▼
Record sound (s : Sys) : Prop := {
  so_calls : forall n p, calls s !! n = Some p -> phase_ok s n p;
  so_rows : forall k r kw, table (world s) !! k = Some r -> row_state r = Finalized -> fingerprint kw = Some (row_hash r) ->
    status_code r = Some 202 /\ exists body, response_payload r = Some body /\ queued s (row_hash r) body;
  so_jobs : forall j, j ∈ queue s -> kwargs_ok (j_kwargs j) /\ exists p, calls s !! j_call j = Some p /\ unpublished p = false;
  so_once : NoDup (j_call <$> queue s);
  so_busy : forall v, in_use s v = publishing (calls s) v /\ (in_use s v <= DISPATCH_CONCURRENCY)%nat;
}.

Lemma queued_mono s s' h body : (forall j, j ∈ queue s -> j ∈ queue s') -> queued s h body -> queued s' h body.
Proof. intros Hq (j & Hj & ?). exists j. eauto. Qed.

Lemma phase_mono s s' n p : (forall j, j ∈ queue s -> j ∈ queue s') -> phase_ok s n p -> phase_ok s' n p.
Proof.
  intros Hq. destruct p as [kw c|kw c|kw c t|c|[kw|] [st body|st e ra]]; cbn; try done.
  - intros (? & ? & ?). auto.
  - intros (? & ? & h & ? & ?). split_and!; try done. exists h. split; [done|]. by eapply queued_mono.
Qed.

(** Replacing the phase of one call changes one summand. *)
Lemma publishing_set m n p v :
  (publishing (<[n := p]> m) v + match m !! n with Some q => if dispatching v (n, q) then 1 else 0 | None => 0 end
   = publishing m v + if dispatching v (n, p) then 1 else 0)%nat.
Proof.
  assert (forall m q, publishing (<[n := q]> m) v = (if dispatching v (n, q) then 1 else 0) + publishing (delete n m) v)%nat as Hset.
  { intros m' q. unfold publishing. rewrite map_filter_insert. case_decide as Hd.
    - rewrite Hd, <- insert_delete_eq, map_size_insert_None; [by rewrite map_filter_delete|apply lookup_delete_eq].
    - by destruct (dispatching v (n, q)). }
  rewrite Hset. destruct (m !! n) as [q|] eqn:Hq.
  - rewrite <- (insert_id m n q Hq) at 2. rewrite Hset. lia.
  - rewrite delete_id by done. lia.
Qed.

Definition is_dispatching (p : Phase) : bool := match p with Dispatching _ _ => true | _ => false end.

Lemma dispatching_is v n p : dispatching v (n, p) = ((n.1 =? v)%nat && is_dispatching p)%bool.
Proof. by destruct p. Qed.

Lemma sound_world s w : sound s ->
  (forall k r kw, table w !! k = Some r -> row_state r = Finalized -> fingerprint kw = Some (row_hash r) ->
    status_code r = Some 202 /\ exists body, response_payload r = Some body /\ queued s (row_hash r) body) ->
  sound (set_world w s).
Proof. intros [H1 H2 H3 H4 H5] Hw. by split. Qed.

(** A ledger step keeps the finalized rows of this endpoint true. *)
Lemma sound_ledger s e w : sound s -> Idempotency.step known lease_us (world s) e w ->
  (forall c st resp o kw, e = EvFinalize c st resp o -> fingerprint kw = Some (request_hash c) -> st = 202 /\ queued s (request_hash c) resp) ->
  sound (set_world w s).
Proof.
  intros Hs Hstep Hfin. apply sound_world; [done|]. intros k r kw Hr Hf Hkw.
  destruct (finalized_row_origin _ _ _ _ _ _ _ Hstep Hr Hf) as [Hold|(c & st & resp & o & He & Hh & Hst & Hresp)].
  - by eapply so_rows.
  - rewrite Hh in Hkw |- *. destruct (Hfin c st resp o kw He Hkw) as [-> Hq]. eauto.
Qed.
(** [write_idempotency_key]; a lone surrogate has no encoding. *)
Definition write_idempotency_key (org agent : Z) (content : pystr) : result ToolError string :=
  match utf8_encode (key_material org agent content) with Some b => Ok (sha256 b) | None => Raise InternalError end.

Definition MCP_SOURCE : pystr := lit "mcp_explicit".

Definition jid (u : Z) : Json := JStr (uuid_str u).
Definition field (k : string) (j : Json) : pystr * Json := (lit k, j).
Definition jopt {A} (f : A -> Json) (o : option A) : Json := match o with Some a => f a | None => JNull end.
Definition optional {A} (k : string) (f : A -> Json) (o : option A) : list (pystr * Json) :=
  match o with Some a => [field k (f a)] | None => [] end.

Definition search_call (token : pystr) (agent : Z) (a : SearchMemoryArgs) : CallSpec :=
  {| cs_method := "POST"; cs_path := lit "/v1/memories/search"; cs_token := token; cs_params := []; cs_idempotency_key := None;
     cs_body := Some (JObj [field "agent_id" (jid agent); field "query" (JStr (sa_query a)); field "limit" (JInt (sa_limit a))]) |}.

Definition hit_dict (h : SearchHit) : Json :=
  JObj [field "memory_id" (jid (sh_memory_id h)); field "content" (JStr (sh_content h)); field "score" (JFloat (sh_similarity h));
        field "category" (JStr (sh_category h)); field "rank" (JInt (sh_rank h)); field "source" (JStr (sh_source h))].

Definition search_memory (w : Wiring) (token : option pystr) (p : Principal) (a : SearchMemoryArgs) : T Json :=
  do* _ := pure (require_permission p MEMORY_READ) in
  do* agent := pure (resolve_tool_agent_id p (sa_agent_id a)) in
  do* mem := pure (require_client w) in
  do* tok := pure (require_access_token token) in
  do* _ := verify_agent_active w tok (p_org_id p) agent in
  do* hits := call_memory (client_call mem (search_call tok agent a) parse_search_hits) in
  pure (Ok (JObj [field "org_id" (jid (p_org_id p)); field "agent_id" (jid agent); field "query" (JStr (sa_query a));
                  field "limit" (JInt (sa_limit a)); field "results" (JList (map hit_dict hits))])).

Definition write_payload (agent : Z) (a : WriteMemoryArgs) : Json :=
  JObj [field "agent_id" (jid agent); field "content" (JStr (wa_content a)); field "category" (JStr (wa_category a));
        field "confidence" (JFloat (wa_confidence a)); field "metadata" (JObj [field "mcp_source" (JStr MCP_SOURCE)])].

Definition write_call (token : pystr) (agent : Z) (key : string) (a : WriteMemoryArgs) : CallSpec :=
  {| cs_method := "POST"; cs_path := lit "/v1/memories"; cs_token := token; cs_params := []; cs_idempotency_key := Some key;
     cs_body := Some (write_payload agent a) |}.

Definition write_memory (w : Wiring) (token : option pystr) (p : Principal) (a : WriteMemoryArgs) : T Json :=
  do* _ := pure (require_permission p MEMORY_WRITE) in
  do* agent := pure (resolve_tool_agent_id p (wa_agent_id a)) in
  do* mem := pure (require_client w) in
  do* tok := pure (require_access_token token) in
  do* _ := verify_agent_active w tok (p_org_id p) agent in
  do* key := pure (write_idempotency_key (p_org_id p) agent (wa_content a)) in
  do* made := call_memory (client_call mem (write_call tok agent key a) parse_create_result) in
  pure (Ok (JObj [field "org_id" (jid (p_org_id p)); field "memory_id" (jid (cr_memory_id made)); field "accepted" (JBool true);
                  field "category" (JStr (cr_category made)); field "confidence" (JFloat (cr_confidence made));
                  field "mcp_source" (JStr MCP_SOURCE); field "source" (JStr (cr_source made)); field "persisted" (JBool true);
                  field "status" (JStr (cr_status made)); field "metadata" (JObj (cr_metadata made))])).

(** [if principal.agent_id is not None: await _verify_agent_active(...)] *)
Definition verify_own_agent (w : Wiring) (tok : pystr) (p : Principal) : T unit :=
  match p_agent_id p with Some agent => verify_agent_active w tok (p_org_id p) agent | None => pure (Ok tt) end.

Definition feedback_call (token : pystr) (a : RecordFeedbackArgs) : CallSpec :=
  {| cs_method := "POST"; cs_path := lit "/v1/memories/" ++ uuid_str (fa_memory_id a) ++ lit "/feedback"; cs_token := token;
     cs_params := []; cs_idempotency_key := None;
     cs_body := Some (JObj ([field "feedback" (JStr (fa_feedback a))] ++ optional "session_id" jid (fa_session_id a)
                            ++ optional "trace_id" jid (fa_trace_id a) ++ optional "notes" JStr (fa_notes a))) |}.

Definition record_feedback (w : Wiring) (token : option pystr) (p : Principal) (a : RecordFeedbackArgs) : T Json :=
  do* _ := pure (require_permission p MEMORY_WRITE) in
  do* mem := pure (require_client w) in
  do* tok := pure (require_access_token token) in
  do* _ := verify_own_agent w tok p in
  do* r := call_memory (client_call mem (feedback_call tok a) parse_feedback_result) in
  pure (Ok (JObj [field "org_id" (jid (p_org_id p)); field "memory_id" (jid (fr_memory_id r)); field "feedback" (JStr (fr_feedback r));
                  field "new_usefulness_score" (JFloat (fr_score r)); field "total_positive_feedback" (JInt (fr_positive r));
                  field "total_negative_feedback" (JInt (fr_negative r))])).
▲
* _Work instruction_
Each line of the entries where the string "else" occurs should be shown.

* _Output of the task_
  (publishing (<[n := p]> m) v + match m !! n with Some q => if dispatching v (n, q) then 1 else 0 | None => 0 end
   = publishing m v + if dispatching v (n, p) then 1 else 0)%nat.
  assert (forall m q, publishing (<[n := q]> m) v = (if dispatching v (n, q) then 1 else 0) + publishing (delete n m) v)%nat as Hset.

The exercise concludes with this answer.